Mas, afinal, o que seria a educação midiática? É a forma de mudar a relação dos nossos alunos com o conhecimento, educando-os para um mundo cada vez mais conectado (Ferrari et al., 2020). A educação midiática permite interpretar o que lemos em um site ou em aplicativos de mensagens. Diante de um texto ou vídeo, o aluno se torna ávido pela pesquisa, indo mais a fundo de questões como a intenção do autor, a veracidade daquilo que está sendo exposto ou a finalidade da veiculação daquele conteúdo. Educação midiática é um conjunto de habilidades que permite acessar, analisar, criar e participar de maneira crítica e reflexiva no ambiente informatizado e midiático em formatos diferentes (Ferrari et al., 2020). É preciso saber ler, filtrar e questionar as informações que nos chegam e não apenas consumi-las. De acordo com o Guia da Educação Midiática (Ferrari et al., 2020), os pilares da educação midiática são desenvolvidos a partir de uma mandala com três eixos: ler, escrever e participar.

Ler é o eixo que vai auxiliar o nosso aluno a ir além do que está no papel, a entender as intenções dos mais variados fluxos de informação: gráficos, mapas, embalagens de produtos, memes, vídeos, notícias. É refletir a respeito do que não foi dito, a intencionalidade da escrita e a veracidade daquilo que se lê. O eixo escrever traz as habilidades ligadas à fluência digital, dando voz aos nossos alunos e a possibilidade para que criem conteúdo para audiências reais, dialogando com a sociedade e envolvendo-se com questões relevantes. Por fim, no eixo participar, o objetivo principal é incentivar estudantes a refletir sobre o seu papel como participantes nesse mundo midiático, seja como criadores de conteúdo ou como leitores da informação, ensinando a dialogar, a discordar e a reagir nas redes sociais e de forma não agressiva, combatendo o discurso de ódio, a discriminação e refletindo sobre a cultura do cancelamento, tão na moda nos dias de hoje.

A Educação para as mídias é algo inevitável e que não pode mais ser adiado como camada dentro de nossos planejamentos em sala de aula.
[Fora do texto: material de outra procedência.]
Lemma item_line_shape (k : KPIs) (e : string * Q) : line_shape k (item_line e).
Proof.
  destruct (FormatFacts.format_2f_shape (snd e)) as (w & d1 & d2 & E & G & D1 & D2).
  unfold item_line.
  replace ("- " ++ fst e ++ ": $" ++ format_2f (snd e))%string
    with (("- " ++ fst e ++ ": ") ++ "$" ++ format_2f (snd e))%string.
  - now apply (amount_line k ("- " ++ fst e ++ ": ")%string (snd e) w d1 d2).
  - cbn [append]. f_equal. f_equal. now rewrite append_assoc.
Qed.

Lemma item_lines_shape (k : KPIs) (l : list (string * Q)) (line : string) :
  In line (map item_line l) -> line_shape k line.
Proof.
  intros I. apply in_map_iff in I. destruct I as [e [<- _]].
  apply item_line_shape.
Qed.

Lemma summary_lines_shape (k : KPIs) (line : string) :
  In line (summary_lines k) -> line_shape k line.
Proof.
  unfold summary_lines. intros I.
  repeat (apply in_app_or in I; destruct I as [I|I]).
  - destruct I as [<-|[<-|[<-|[<-|[<-|[]]]]]].
    + apply title_line. now left.
    + destruct (FormatFacts.format_2f_shape (total_revenue k))
        as (w & d1 & d2 & E & G & D1 & D2).
      now apply (amount_line k "Total revenue: " (total_revenue k) w d1 d2).
    + apply transactions_count_line;
        [reflexivity | apply FormatFacts.decimal_all_digits].
    + destruct (avg_order_value k) as [q|] eqn:A.
      * destruct (FormatFacts.format_2f_shape q) as (w & d1 & d2 & E & G & D1 & D2).
        now apply (amount_line k "Average order value: " q w d1 d2).
      * now apply nan_line.
    + destruct (FormatFacts.format_0f_shape (total_items_sold k)) as (w & E & G).
      now apply (items_count_line k w).
  - destruct I as [<-|[]]. apply title_line. right. now left.
  - now apply (item_lines_shape k) in I.
  - destruct (revenue_by_city k) as [c|]; [|contradiction].
    apply in_app_or in I. destruct I as [[<-|[]]|I].
    + apply title_line. right. right. now left.
    + now apply (item_lines_shape k) in I.
  - destruct I as [<-|[]]. apply title_line. right. right. right. now left.
  - now apply (item_lines_shape k) in I.
Qed.

(** * The pipeline's properties, claim by claim *)

Lemma combine_snd_combine {A B : Type} (l : list A) (xs : list B) :
  combine l (map snd (combine l xs)) = combine l xs.
Proof.
  revert xs. induction l as [|a l IH]; intros [|x xs]; simpl;
    [reflexivity | reflexivity | reflexivity | now rewrite IH].
Qed.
É preciso preparar nossos alunos, desde muito cedo, para trafegarem com segurança e confiança entre os universos offline e online de maneira que percebam o quanto são influenciados, o quanto influenciam e de que maneira podem atuar como cidadãos ativos e potenciais contribuintes para o debate público. Ainda que novos, os nossos alunos precisam se perceber como cidadãos que compreendem a diversidade, as mídias, as diferentes formas de aprender e de como se comunicar assertivamente, dentro e fora do mundo digital.

A escola precisa ser esse local que facilite e promova a formação digital de todos: professores, alunos e o meio familiar, promovendo e articulando tudo o que é oferecido no mundo digital por meio das tecnologias digitais nas diversas práticas sociais de toda a comunidade escolar (Araújo et al., 2023).

Metodologia

O percurso metodológico desta pesquisa se inicia com pesquisas bibliográficas acerca do letramento e de suas diferenças acerca da alfabetização. Como exposto aqui anteriormente, o professor não familiarizado com conceitos técnicos acerca de tecnologias usadas dentro e fora de sala de aula, se considera muitas vezes um analfabeto digital, estigmatizado e, às vezes, incapaz de lidar com alunos que chegam em sua sala de aula. 
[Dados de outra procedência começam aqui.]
(** X10. With more than one channel the stored buffer is a full
    rectangle: [nframes] rows, each of exactly [nchannels] samples, and
    reading the rows one after the other gives back the samples in the
    order of the bytes. *)
Theorem load_wav_rectangular :
  forall (env : Env) (st : St) (p : wave_params) (raw : list byte),
    transcode_ok env (self st) = true ->
    wave_file env (source_path env (self st)) = Frames p raw ->
    snd (load_wav env st) = Ok tt ->
    (1 < nchannels p)%N ->
    exists rows,
      signal (self (fst (load_wav env st)))
      = Some (Np.Arr2 (N.to_nat (nchannels p)) rows)
      /\ List.length rows = N.to_nat (nframes p)
      /\ (forall row, In row rows ->
            List.length row = N.to_nat (nchannels p))
      /\ List.concat rows = le_pairs raw.
Proof.
  intros env st p raw Ht Hw Hok Hc.
  pose proof (load_wav_frames env st p raw Ht Hw) as H.
  destruct (N.eqb_spec (N.of_nat (List.length raw))
              (2 * (nframes p * nchannels p))) as [He|He].
  2:{ pose proof (f_equal fst H) as H1. cbn [fst] in H1. congruence. }
  pose proof (f_equal snd H) as H2. cbn [snd] in H2. rewrite H2.
  cbn [signal].
  pose proof (le_pairs_length_exact _ _ He) as Hl.
  pose proof (flat_shaped p (le_pairs raw) Hl) as Hflat.
  unfold shaped in *. destruct (N.ltb_spec 1 (nchannels p)); [|lia].
  set (n := N.to_nat (nchannels p)) in *.
  assert (Hn : (1 < n)%nat) by (unfold n; lia).
  assert (Hrows : (List.length (le_pairs raw) / n = N.to_nat (nframes p))%nat).
  { rewrite Hl.
    replace (N.to_nat (nframes p * nchannels p))
      with (N.to_nat (nframes p) * n)%nat by (unfold n; lia).
    apply Nat.div_mul. lia. }
  eexists. split; [reflexivity|]. split; [|split].
  - rewrite List.length_map, List.length_seq. exact Hrows.
  - intros row Hin. apply List.in_map_iff in Hin.
    destruct Hin as (f & <- & Hf). apply List.in_seq in Hf.
    unfold Np.chunk. rewrite List.length_firstn, List.length_skipn.
    rewrite Hrows in Hf. rewrite Hl.
    replace (N.to_nat (nframes p * nchannels p))
      with (N.to_nat (nframes p) * n)%nat by (unfold n; lia).
    nia.
  - exact Hflat.
Qed.

Lemma load_wav_rectangular_stereo :
  transcode_ok (env_frames params_stereo_2 raw_stereo_2) (self (fresh "a.wav"))
  = true
  /\ exists rows,
      signal (self (fst (load_wav (env_frames params_stereo_2 raw_stereo_2)
                           (fresh "a.wav"))))
      = Some (Np.Arr2 (N.to_nat (nchannels params_stereo_2)) rows)
      /\ List.length rows = N.to_nat (nframes params_stereo_2)
      /\ (forall row, In row rows ->
            List.length row = N.to_nat (nchannels params_stereo_2))
      /\ List.concat rows = le_pairs raw_stereo_2.
Proof.
  split; [reflexivity|].
  apply (load_wav_rectangular (env_frames params_stereo_2 raw_stereo_2)
           (fresh "a.wav") params_stereo_2 raw_stereo_2);
    try reflexivity.
Defined.

Section Lossless.

Lemma byte_val_inj (a b : byte) : byte_val a = byte_val b -> a = b.
Proof.
  unfold byte_val. intros H. apply N2Z.inj in H.
  pose proof (Byte.of_to_N a) as Ha. pose proof (Byte.of_to_N b) as Hb.
  rewrite H in Ha. congruence.
Qed.

Lemma s16le_inj (a0 a1 b0 b1 : byte) :
  s16le a0 a1 = s16le b0 b1 -> a0 = b0 /\ a1 = b1.
Proof.
  rewrite !s16le_arith. cbv zeta.
  pose proof (byte_val_range a0). pose proof (byte_val_range a1).
  pose proof (byte_val_range b0). pose proof (byte_val_range b1).
  intros H3.
  assert (byte_val a0 = byte_val b0 /\ byte_val a1 = byte_val b1) as [Hx Hy].
  { destruct (Z.ltb_spec (byte_val a0 + 256 * byte_val a1) 32768);
      destruct (Z.ltb_spec (byte_val b0 + 256 * byte_val b1) 32768); lia. }
  split; apply byte_val_inj; assumption.
Qed.

Lemma le_pairs_inj (c : nat) (raw1 raw2 : list byte) :
  List.length raw1 = (2 * c)%nat -> List.length raw2 = (2 * c)%nat ->
  le_pairs raw1 = le_pairs raw2 -> raw1 = raw2.
Proof.
  revert raw1 raw2. induction c as [|c IH]; intros raw1 raw2 H1 H2.
  - destruct raw1, raw2; try discriminate. reflexivity.
  - destruct raw1 as [|a0 [|a1 r1]]; try (cbn in H1; lia).
    destruct raw2 as [|b0 [|b1 r2]]; try (cbn in H2; lia).
    cbn [le_pairs]. intros H. injection H as Hs Hr.
    apply s16le_inj in Hs. destruct Hs as [-> ->].
    rewrite (IH r1 r2); [reflexivity| | |exact Hr]; cbn in H1, H2; lia.
Qed.

(** X11. Decoding loses nothing: two containers with the same
    parameters that load into the same buffer hold the same frame bytes
    (no clipping, no rounding, no two byte pairs decoded alike). *)
Theorem load_wav_lossless :
  forall (env1 env2 : Env) (st1 st2 : St) (p : wave_params)
         (raw1 raw2 : list byte),
    transcode_ok env1 (self st1) = true ->
    transcode_ok env2 (self st2) = true ->
    wave_file env1 (source_path env1 (self st1)) = Frames p raw1 ->
    wave_file env2 (source_path env2 (self st2)) = Frames p raw2 ->
    snd (load_wav env1 st1) = Ok tt ->
    snd (load_wav env2 st2) = Ok tt ->
    signal (self (fst (load_wav env1 st1)))
    = signal (self (fst (load_wav env2 st2))) ->
    raw1 = raw2.
Proof.
  intros env1 env2 st1 st2 p raw1 raw2 Ht1 Ht2 Hw1 Hw2 Hok1 Hok2 Hsig.
  pose proof (load_wav_frames env1 st1 p raw1 Ht1 Hw1) as H1.
  pose proof (load_wav_frames env2 st2 p raw2 Ht2 Hw2) as H2.
  destruct (N.eqb_spec (N.of_nat (List.length raw1))
              (2 * (nframes p * nchannels p))) as [He1|He1].
  2:{ pose proof (f_equal fst H1) as H. cbn [fst] in H. congruence. }
  destruct (N.eqb_spec (N.of_nat (List.length raw2))
              (2 * (nframes p * nchannels p))) as [He2|He2].
  2:{ pose proof (f_equal fst H2) as H. cbn [fst] in H. congruence. }
  pose proof (f_equal snd H1) as Hs1. pose proof (f_equal snd H2) as Hs2.
  cbn [snd] in Hs1, Hs2. rewrite Hs1, Hs2 in Hsig. cbn [signal] in Hsig.
  injection Hsig as Hsh. apply (f_equal Np.flat) in Hsh.
  rewrite !flat_shaped in Hsh by (apply le_pairs_length_exact; assumption).
  apply (le_pairs_inj (N.to_nat (nframes p * nchannels p))); [lia|lia|exact Hsh].
Qed.

Lemma load_wav_lossless_stereo :
  snd (load_wav (env_frames params_stereo_2 raw_stereo_2) (fresh "a.wav"))
  = Ok tt
  /\ snd (load_wav (env_frames params_stereo_2 raw_stereo_2) (fresh "song.mp3"))
     = Ok tt
  /\ signal (self (fst (load_wav (env_frames params_stereo_2 raw_stereo_2)
                          (fresh "a.wav"))))
     = signal (self (fst (load_wav (env_frames params_stereo_2 raw_stereo_2)
                            (fresh "song.mp3"))))
  /\ raw_stereo_2 = raw_stereo_2.
Proof.
  split; [reflexivity|]. split; [reflexivity|]. split; [reflexivity|].
  apply (load_wav_lossless (env_frames params_stereo_2 raw_stereo_2)
           (env_frames params_stereo_2 raw_stereo_2)
           (fresh "a.wav") (fresh "song.mp3") params_stereo_2);
    reflexivity.
Defined.

End Lossless.

(** ** [analyze]: errors and the relations between its fields *)

(** X12. On a session that [load_wav] has just loaded, [analyze] can
    raise two exceptions only: [ZeroDivisionError], exactly when the
    frame rate is 0 (also when the buffer is empty: the division comes
    first), and [ValueError], exactly when the frame rate is not 0 and
    the buffer holds no sample. *)
Theorem analyze_errors_loaded :
  forall (env : Env) (st : St),
    snd (load_wav env st) = Ok tt ->
    exists p,
      params (self (fst (load_wav env st))) = Some p
      /\ (analyze (self (fst (load_wav env st))) = Raise ZeroDivisionError
          <-> framerate p = 0%N)
      /\ (analyze (self (fst (load_wav env st))) = Raise ValueError
          <-> (framerate p <> 0%N /\ (nframes p * nchannels p = 0)%N))
      /\ (forall e, analyze (self (fst (load_wav env st))) = Raise e ->
            e = ZeroDivisionError \/ e = ValueError).
Proof.
  intros env st Hok.
  destruct (loaded_session env st Hok) as (p & sig & Hs & Hlen & _).
  exists p. rewrite Hs. cbn [params]. split; [reflexivity|].
  rewrite analyze_set.
  assert (Hmax : Np.max (Np.abs sig) = Raise ValueError
                 \/ exists m, Np.max (Np.abs sig) = Ok m).
  { unfold Np.max. destruct (Np.flat (Np.abs sig)); eauto. }
  assert (Hempty : Np.max (Np.abs sig) = Raise ValueError
                   <-> (nframes p * nchannels p = 0)%N).
  { unfold Np.max. rewrite flat_abs.
    destruct (Np.flat sig) as [|x xs]; cbn in *.
    - split; [lia|reflexivity].
    - split; [discriminate|lia]. }
  destruct (N.eqb_spec (framerate p) 0) as [Hz|Hnz].
  - split; [tauto|]. split.
    + split; [discriminate|tauto].
    + intros e He. injection He as <-. now left.
  - destruct Hmax as [Hm|[m Hm]]; rewrite Hm.
    + split; [split; [discriminate|contradiction]|].
      split; [|intros e He; injection He as <-; now right].
      split; [intros _; split; [assumption|]; apply Hempty; exact Hm|reflexivity].
    + split; [split; [discriminate|contradiction]|].
      split; [|discriminate].
      split; [discriminate|]. intros [_ H0]. apply Hempty in H0. congruence.
Qed.

Lemma analyze_errors_loaded_empty :
  snd (load_wav (env_frames params_mono_0 []) (fresh "a.wav")) = Ok tt
  /\ analyze (self (fst (load_wav (env_frames params_mono_0 [])
                          (fresh "a.wav")))) = Raise ValueError.
Proof.
  split; [reflexivity|].
  destruct (analyze_errors_loaded (env_frames params_mono_0 [])
              (fresh "a.wav") eq_refl) as (p & Hp & _ & Hv & _).
  apply Hv. injection Hp as <-. split; [discriminate|reflexivity].
Defined.

Section MeanAndPeak.

Lemma sum_abs_nonneg (l : list Z) : 0 <= Np.sum (List.map Z.abs l).
Proof.
  induction l as [|x l IH]; [cbn; lia|].
  cbn [List.map]. rewrite sum_cons. lia.
Qed.

Lemma sum_abs_le (l : list Z) (m : Z) :
  (forall x, In x l -> Z.abs x <= m) ->
  Np.sum (List.map Z.abs l) <= Z.of_nat (List.length l) * m.
Proof.
  induction l as [|x l IH]; intros H; [cbn; lia|].
  cbn [List.map List.length]. rewrite sum_cons.
  specialize (IH (fun y Hy => H y (or_intror Hy))).
  pose proof (H x (or_introl eq_refl)). lia.
Qed.

Lemma sum_abs_zero_inv (l : list Z) :
  Np.sum (List.map Z.abs l) = 0 -> forall x, In x l -> x = 0.
Proof.
  induction l as [|y l IH]; intros H x Hx; [contradiction|].
  cbn [List.map] in H. rewrite sum_cons in H.
  pose proof (sum_abs_nonneg l). destruct Hx as [<-|Hx]; [lia|].
  apply IH; [lia|exact Hx].
Qed.

Lemma inject_Z_pos (n : nat) : (0 < n)%nat -> (0 < inject_Z (Z.of_nat n))%Q.
Proof. intros H. unfold Qlt. cbn. lia. Qed.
Diferente do que ocorreu em outras partes do mundo e em países mais desenvolvidos, o conceito de letramento e alfabetização no Brasil sempre foi mesclado. São dois fenômenos que se confundem e até se fundem (Soares, 2004). Podemos estabelecer uma comparação entre a alfabetização e o letramento tradicionais, quando os códigos linguísticos, como letras e palavras, são usados para a escrita. Na alfabetização e letramento para a cultura digital, assume-se formas de mídias como telas, links, computadores e dispositivos. O professor alfabetizado digitalmente sabe usar as tecnologias de forma tecnicista, focando em saber usar. Assim sendo, o professor letrado digitalmente vai usar o seu conhecimento acerca do mundo digital de forma plena, refletindo em como usá-lo e por quê.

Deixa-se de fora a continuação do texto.